Colin is the chief financial officer and Paige is the chief creative officer. Kyle jokingly titles himself trainee-in-chief.
- Scott Elmquist
- Malasades doughnuts
“This is the first time I’ve worked with my siblings professionally and it’s given me a whole new way to appreciate them, not just as a nice brother and sister but as savvy businesspeople,” he says. “Every time I walk into one of the spaces Paige has designed, I’m blown away. And watching Colin go through the week’s financials, talking about cost of goods sold, profit and loss, I can’t believe this is my little brother.”
Another reason for a gradual transition of ownership is that the family wants to craft a business agreement that gives Healy back the value he has invested in the business. In other words, the kids must earn the company — it’s not a free lunch.
Healy also wants to make sure there are no surprises for his longtime management team, for whom the average tenure is 17 plus years.
“I don’t plan to be less involved,” Healy says. “I just intend for the kids to be more involved.”
So far, many at Housepitality sound downright excited.

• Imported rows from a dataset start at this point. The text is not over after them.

(** The three cases of one round of the loop. *)
Lemma summary_step_cases (summary : list (string * AdminDashboard.TimeEntrySummary num))
    (entry : AdminDashboard.EntryColumns) :
  let key := AdminDashboard.summary_key entry in
  (is_Some (AdminDashboard.get key summary)
   /\ AdminDashboard.summary_step num zero add div60 profilesMap projectsMap summary entry
      = AdminDashboard.alter (AdminDashboard.add_hours num add (AdminDashboard.hours_of num div60 entry)) key summary)
  \/ (AdminDashboard.get key summary = None
      /\ exists profile project,
           profilesMap !! AdminDashboard.e_user_id entry = Some profile
           /\ projectsMap !! AdminDashboard.e_project_id entry = Some project
           /\ AdminDashboard.summary_step num zero add div60 profilesMap projectsMap summary entry
              = summary ++
                [(key, {| AdminDashboard.user_id := AdminDashboard.e_user_id entry;
                          AdminDashboard.project_id := AdminDashboard.e_project_id entry;
                          AdminDashboard.total_hours := add zero (AdminDashboard.hours_of num div60 entry);
                          AdminDashboard.user_name := AdminDashboard.display_name profile;
                          AdminDashboard.project_name := Project.name project |})])
  \/ (AdminDashboard.get key summary = None
      /\ (profilesMap !! AdminDashboard.e_user_id entry = None
          \/ projectsMap !! AdminDashboard.e_project_id entry = None)
      /\ AdminDashboard.summary_step num zero add div60 profilesMap projectsMap summary entry = summary).
Proof.
  intros key. unfold AdminDashboard.summary_step. fold key.
  destruct (AdminDashboard.get key summary) as [s|] eqn:Hget.
  - left. split; [by eauto|]. by rewrite Hget.
  - right.
    destruct (profilesMap !! AdminDashboard.e_user_id entry) as [profile|] eqn:Hprofile.
    + destruct (projectsMap !! AdminDashboard.e_project_id entry) as [project|] eqn:Hproject.
      * left. split; [done|]. exists profile, project. split; [done|]. split; [done|].
        rewrite (get_app_None key summary _ Hget).
        by rewrite (alter_app_None _ key summary _ Hget).
      * right. split; [done|]. split; [by right|]. by rewrite Hget.
    + right. split; [done|]. split; [by left|]. by rewrite Hget.
Qed.
Lemma div_shift_input (n : Z) :
  0 < n ->
  0 <= div_shift n /\ rat_input (n * 2 ^ div_shift n) 100 (- div_shift n).
Proof.
  intros Hn. destruct (Zdigits2_bounds n Hn) as [Hdp Hdb].
  set (d := Zdigits2 n) in *.
  assert (0 <= div_shift n) as Hs by (unfold div_shift; lia).
  split; [ exact Hs | ].
  assert (2 ^ 59 <= n * 2 ^ div_shift n) as Hbig.
  { unfold div_shift. fold d. unfold fexp64.
    destruct (Z.le_gt_cases 60 d) as [Hd|Hd].
    - replace (- Z.min (Z.max (d - 7 - 53) (-1074)) 0) with 0 by lia.
      assert (2 ^ 59 <= 2 ^ (d - 1)) by (apply Z.pow_le_mono_r; lia).
      change (2 ^ 0) with 1. lia.
    - replace (- Z.min (Z.max (d - 7 - 53) (-1074)) 0) with (60 - d) by lia.
      assert (2 ^ (d - 1) * 2 ^ (60 - d) = 2 ^ 59) as Hp.
      { rewrite <- Z.pow_add_r by lia. f_equal. lia. }
      assert (0 < 2 ^ (60 - d)) by (apply Z.pow_pos_nonneg; lia). nia. }
  set (num := n * 2 ^ div_shift n) in *.
  assert (2 ^ 52 <= num / 100) as Hq.
  { apply Z.div_le_lower_bound; [ lia | ].
    assert (2 ^ 52 * 100 <= 2 ^ 59) by (vm_compute; discriminate). lia. }
  assert (0 < 2 ^ 52) by reflexivity.
  pose proof (Zdigits2_le (2 ^ 52) (num / 100) ltac:(lia) Hq) as Hdig.
  change (Zdigits2 (2 ^ 52)) with 53 in Hdig.
  unfold rat_input. repeat split; try lia. unfold fexp64. lia.
Qed.
(** X2.  In every reachable page state the polling interval is running
    exactly when the view is mounted and live mode is on: the LIVE banner
    and the timer never disagree. *)
Theorem armed_iff_mounted_and_live (tr : list Event) (w : World) :
  run init tr = Some w ->
  armed w = mounted w && live (comp w).
Proof.
  intros Hrun.
  pose proof (reachable_Inv w (ex_intro _ tr Hrun)) as HI.
  unfold armed. destruct (timer w) as [t |] eqn:Ht.
  - destruct (inv_timer w HI t Ht) as (Hm & Hl & _). now rewrite Hm, Hl.
  - destruct (mounted w) eqn:Hm; [| reflexivity].
    destruct (live (comp w)) eqn:Hl; [| reflexivity].
    pose proof (inv_armed w HI Hm Hl) as Ha. unfold armed in Ha.
    rewrite Ht in Ha. discriminate.
Qed.

Lemma armed_iff_mounted_and_live_witness :
  let tr := Scenario.started ++ [Unmount] in
  exists u, run init tr = Some u
    /\ live (comp u) = true /\ mounted u = false /\ armed u = false.
Proof.
  intro tr.
  let x := eval vm_compute in (Scenario.world_after tr) in pose (u := x).
  assert (Hrun : run init tr = Some u) by (vm_compute; reflexivity).
  pose proof (armed_iff_mounted_and_live tr u Hrun) as Hu.
  exists u. split; [exact Hrun |]. split; [reflexivity |]. split; [reflexivity |].
  rewrite Hu. reflexivity.
Defined.



(** ** The test list and the selection *)

Lemma Listed_init : Listed init.
Proof. constructor; simpl; [discriminate | congruence]. Qed.

Lemma Listed_frame w w' :
  Listed w ->
  tests (comp w') = tests (comp w) -> testId (comp w') = testId (comp w) ->
  Listed w'.
Proof.
  intros [H1 H2] Hts Hti. constructor; rewrite Hts, Hti; assumption.
Qed.

Lemma step_Listed w e w' : Inv w -> Listed w -> step w e = Some w' -> Listed w'.
Proof.
  intros HI HL H. destruct e; step_inv H; subst w';
    try (apply (Listed_frame w); [exact HL | |];
         rewrite ?dispatch_onLiveSeries, ?comp_dispatch;
         cbn [comp mounted with_inflight with_testsPending unmount];
         (destruct (mounted w)); try (destruct rows); reflexivity).
  - (* TestsLoaded *)
    destruct (inv_pending w HI Hguard) as (_ & Hti & Hts).
    constructor; rewrite comp_dispatch; cbn [comp mounted with_testsPending];
      destruct (mounted w), res as [| t res]; unfold commit; simpl;
      rewrite ?Hti, ?Hts; try discriminate; try congruence.
    intros v [= <-]. now left.
  - (* SelectTest *)
    apply andb_prop in Hguard as [Hg Hopt]. apply andb_prop in Hg as [Hm _].
    cbn [render v_test_options] in Hopt.
    constructor; rewrite comp_dispatch, Hm; simpl; [| discriminate].
    intros x [= <-]. apply existsb_exists in Hopt as (t & Ht & He).
    apply Z.eqb_eq in He. subst v. now apply in_map.
Qed.

Lemma run_Inv_Listed tr : forall w w',
  Inv w -> Listed w -> run w tr = Some w' -> Inv w' /\ Listed w'.
Proof.
  induction tr as [| e tr IH]; simpl; intros w w' HI HL H.
  - injection H as <-. now split.
  - destruct (step w e) as [w1 |] eqn:E; [| discriminate].
    eapply IH; [| | exact H].
    + eapply step_Inv; eauto.
    + eapply step_Listed; eauto.
Qed.

Lemma empty_list_idle w :
  Inv w -> Listed w -> tests (comp w) = [] ->
  testId (comp w) = None /\ live (comp w) = false
  /\ armed w = false /\ step w ClickStart = None /\ step w Tick = None.
Proof.
  intros HI [H1 _] Hts.
  assert (Hti : testId (comp w) = None).
  { destruct (testId (comp w)) as [v |] eqn:E; [| reflexivity].
    specialize (H1 v eq_refl). rewrite Hts in H1. destruct H1. }
  assert (Hl : live (comp w) = false).
  { destruct (live (comp w)) eqn:E; [| reflexivity].
    pose proof (inv_live_truthy w HI E) as Hf. rewrite Hti in Hf. discriminate. }
  assert (Htm : timer w = None).
  { destruct (timer w) as [t |] eqn:E; [| reflexivity].
    destruct (inv_timer w HI t E) as (_ & Hl' & _). congruence. }
  repeat split; auto.
  - unfold armed. now rewrite Htm.
  - unfold step. cbn [render v_start_disabled]. rewrite Hti. simpl.
    now rewrite andb_false_r.
  - unfold step, next_request. now rewrite Htm.
Qed.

“We’ve all been very impressed,” says Deana Chiocca. “I see more of Paige than the others and she is just fantastic. Her vision and design have really taken hold. How could Kevin and Peggy not be proud? Your kids go off and do their thing and then come back.”
Apparently, the family that works together stays together. The Healys not only share a business, but they and their spouses plan to continue their tradition of taking a big family vacation together every year. Healy echoes his children’s enthusiasm when he talks about what the future holds.
“I’ve been doing this for a long time, but now I kind of feel like our group is only just getting going. There are so many possibilities and so many directions we can go. It’s very exciting.”